Output every line below without omitting or altering anything.

** Opening Source records block **

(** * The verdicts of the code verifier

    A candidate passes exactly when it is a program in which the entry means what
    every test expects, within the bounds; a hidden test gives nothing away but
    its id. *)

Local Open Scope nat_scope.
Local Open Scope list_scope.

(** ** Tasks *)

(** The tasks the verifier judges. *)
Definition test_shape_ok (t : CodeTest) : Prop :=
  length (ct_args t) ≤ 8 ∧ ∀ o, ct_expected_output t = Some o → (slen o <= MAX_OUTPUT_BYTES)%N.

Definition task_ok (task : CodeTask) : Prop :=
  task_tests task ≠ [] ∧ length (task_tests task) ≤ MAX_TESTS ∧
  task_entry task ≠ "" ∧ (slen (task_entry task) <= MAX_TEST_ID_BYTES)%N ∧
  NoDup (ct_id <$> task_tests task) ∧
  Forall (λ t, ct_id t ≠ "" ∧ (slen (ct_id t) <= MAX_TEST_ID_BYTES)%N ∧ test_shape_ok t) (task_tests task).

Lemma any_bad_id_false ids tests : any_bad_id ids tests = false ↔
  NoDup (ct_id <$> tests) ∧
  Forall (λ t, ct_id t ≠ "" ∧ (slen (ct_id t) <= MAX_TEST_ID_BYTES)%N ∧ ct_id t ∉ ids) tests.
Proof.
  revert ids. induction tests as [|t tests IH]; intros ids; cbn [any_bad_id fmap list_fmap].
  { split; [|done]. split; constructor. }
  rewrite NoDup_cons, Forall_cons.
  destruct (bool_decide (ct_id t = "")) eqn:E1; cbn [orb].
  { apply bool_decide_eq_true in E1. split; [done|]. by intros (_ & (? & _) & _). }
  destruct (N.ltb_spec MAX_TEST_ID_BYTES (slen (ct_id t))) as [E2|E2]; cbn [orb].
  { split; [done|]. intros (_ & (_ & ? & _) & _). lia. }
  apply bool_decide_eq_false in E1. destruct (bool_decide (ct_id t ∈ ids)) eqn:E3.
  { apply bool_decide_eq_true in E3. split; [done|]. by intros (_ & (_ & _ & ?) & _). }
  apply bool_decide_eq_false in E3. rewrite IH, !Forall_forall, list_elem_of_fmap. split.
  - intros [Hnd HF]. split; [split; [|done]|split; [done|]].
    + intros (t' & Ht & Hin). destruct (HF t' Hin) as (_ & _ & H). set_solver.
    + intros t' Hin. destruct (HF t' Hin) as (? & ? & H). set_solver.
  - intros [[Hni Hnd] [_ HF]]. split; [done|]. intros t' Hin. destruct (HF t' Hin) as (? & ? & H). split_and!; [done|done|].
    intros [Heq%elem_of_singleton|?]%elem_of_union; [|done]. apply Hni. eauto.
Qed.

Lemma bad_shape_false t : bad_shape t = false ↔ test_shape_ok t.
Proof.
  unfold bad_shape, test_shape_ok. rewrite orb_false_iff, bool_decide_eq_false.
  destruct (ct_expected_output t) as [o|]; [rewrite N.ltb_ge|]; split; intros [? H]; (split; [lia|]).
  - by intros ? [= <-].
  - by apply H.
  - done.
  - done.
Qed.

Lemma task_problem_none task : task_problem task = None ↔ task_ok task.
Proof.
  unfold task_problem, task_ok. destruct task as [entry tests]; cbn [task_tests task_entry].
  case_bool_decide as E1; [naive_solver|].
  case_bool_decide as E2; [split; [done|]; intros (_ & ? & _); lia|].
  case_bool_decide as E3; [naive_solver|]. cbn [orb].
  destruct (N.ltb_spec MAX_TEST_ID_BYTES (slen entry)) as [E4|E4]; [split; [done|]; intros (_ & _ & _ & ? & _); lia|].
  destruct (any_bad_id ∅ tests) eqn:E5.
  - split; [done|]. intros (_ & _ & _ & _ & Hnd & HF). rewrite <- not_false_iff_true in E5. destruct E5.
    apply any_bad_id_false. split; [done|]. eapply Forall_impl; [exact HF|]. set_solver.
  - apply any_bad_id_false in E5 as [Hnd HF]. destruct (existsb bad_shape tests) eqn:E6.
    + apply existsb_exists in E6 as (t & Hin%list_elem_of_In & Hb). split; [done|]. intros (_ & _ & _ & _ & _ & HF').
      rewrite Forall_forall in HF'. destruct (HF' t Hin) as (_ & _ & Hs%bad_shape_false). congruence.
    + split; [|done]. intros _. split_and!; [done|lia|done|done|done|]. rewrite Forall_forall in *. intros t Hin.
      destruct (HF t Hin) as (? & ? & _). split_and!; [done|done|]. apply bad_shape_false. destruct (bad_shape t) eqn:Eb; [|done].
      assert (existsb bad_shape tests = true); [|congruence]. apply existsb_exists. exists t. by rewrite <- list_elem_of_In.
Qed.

** Closing Source records block **

● **Task solution**
(** * The verdicts of the code verifier

    A candidate passes exactly when it is a program in which the entry means what
    every test expects, within the bounds; a hidden test gives nothing away but
    its id. *)

Local Open Scope nat_scope.
Local Open Scope list_scope.

(** ** Tasks *)

(** The tasks the verifier judges. *)
Definition test_shape_ok (t : CodeTest) : Prop :=
  length (ct_args t) ≤ 8 ∧ ∀ o, ct_expected_output t = Some o → (slen o <= MAX_OUTPUT_BYTES)%N.

Definition task_ok (task : CodeTask) : Prop :=
  task_tests task ≠ [] ∧ length (task_tests task) ≤ MAX_TESTS ∧
  task_entry task ≠ "" ∧ (slen (task_entry task) <= MAX_TEST_ID_BYTES)%N ∧
  NoDup (ct_id <$> task_tests task) ∧
  Forall (λ t, ct_id t ≠ "" ∧ (slen (ct_id t) <= MAX_TEST_ID_BYTES)%N ∧ test_shape_ok t) (task_tests task).

Lemma any_bad_id_false ids tests : any_bad_id ids tests = false ↔
  NoDup (ct_id <$> tests) ∧
  Forall (λ t, ct_id t ≠ "" ∧ (slen (ct_id t) <= MAX_TEST_ID_BYTES)%N ∧ ct_id t ∉ ids) tests.
Proof.
  revert ids. induction tests as [|t tests IH]; intros ids; cbn [any_bad_id fmap list_fmap].
  { split; [|done]. split; constructor. }
  rewrite NoDup_cons, Forall_cons.
  destruct (bool_decide (ct_id t = "")) eqn:E1; cbn [orb].
  { apply bool_decide_eq_true in E1. split; [done|]. by intros (_ & (? & _) & _). }
  destruct (N.ltb_spec MAX_TEST_ID_BYTES (slen (ct_id t))) as [E2|E2]; cbn [orb].
  { split; [done|]. intros (_ & (_ & ? & _) & _). lia. }
  apply bool_decide_eq_false in E1. destruct (bool_decide (ct_id t ∈ ids)) eqn:E3.
  { apply bool_decide_eq_true in E3. split; [done|]. by intros (_ & (_ & _ & ?) & _). }
  apply bool_decide_eq_false in E3. rewrite IH, !Forall_forall, list_elem_of_fmap. split.
  - intros [Hnd HF]. split; [split; [|done]|split; [done|]].
    + intros (t' & Ht & Hin). destruct (HF t' Hin) as (_ & _ & H). set_solver.
    + intros t' Hin. destruct (HF t' Hin) as (? & ? & H). set_solver.
  - intros [[Hni Hnd] [_ HF]]. split; [done|]. intros t' Hin. destruct (HF t' Hin) as (? & ? & H). split_and!; [done|done|].
    intros [Heq%elem_of_singleton|?]%elem_of_union; [|done]. apply Hni. eauto.
Qed.

Lemma bad_shape_false t : bad_shape t = false ↔ test_shape_ok t.
Proof.
  unfold bad_shape, test_shape_ok. rewrite orb_false_iff, bool_decide_eq_false.
  destruct (ct_expected_output t) as [o|]; [rewrite N.ltb_ge|]; split; intros [? H]; (split; [lia|]).
  - by intros ? [= <-].
  - by apply H.
  - done.
  - done.
Qed.

Lemma task_problem_none task : task_problem task = None ↔ task_ok task.
Proof.
  unfold task_problem, task_ok. destruct task as [entry tests]; cbn [task_tests task_entry].
  case_bool_decide as E1; [naive_solver|].
  case_bool_decide as E2; [split; [done|]; intros (_ & ? & _); lia|].
  case_bool_decide as E3; [naive_solver|]. cbn [orb].
  destruct (N.ltb_spec MAX_TEST_ID_BYTES (slen entry)) as [E4|E4]; [split; [done|]; intros (_ & _ & _ & ? & _); lia|].
  destruct (any_bad_id ∅ tests) eqn:E5.
  - split; [done|]. intros (_ & _ & _ & _ & Hnd & HF). rewrite <- not_false_iff_true in E5. destruct E5.
    apply any_bad_id_false. split; [done|]. eapply Forall_impl; [exact HF|]. set_solver.
  - apply any_bad_id_false in E5 as [Hnd HF]. destruct (existsb bad_shape tests) eqn:E6.
    + apply existsb_exists in E6 as (t & Hin%list_elem_of_In & Hb). split; [done|]. intros (_ & _ & _ & _ & _ & HF').
      rewrite Forall_forall in HF'. destruct (HF' t Hin) as (_ & _ & Hs%bad_shape_false). congruence.
    + split; [|done]. intros _. split_and!; [done|lia|done|done|done|]. rewrite Forall_forall in *. intros t Hin.
      destruct (HF t Hin) as (? & ? & _). split_and!; [done|done|]. apply bad_shape_false. destruct (bad_shape t) eqn:Eb; [|done].
      assert (existsb bad_shape tests = true); [|congruence]. apply existsb_exists. exists t. by rewrite <- list_elem_of_In.
Qed.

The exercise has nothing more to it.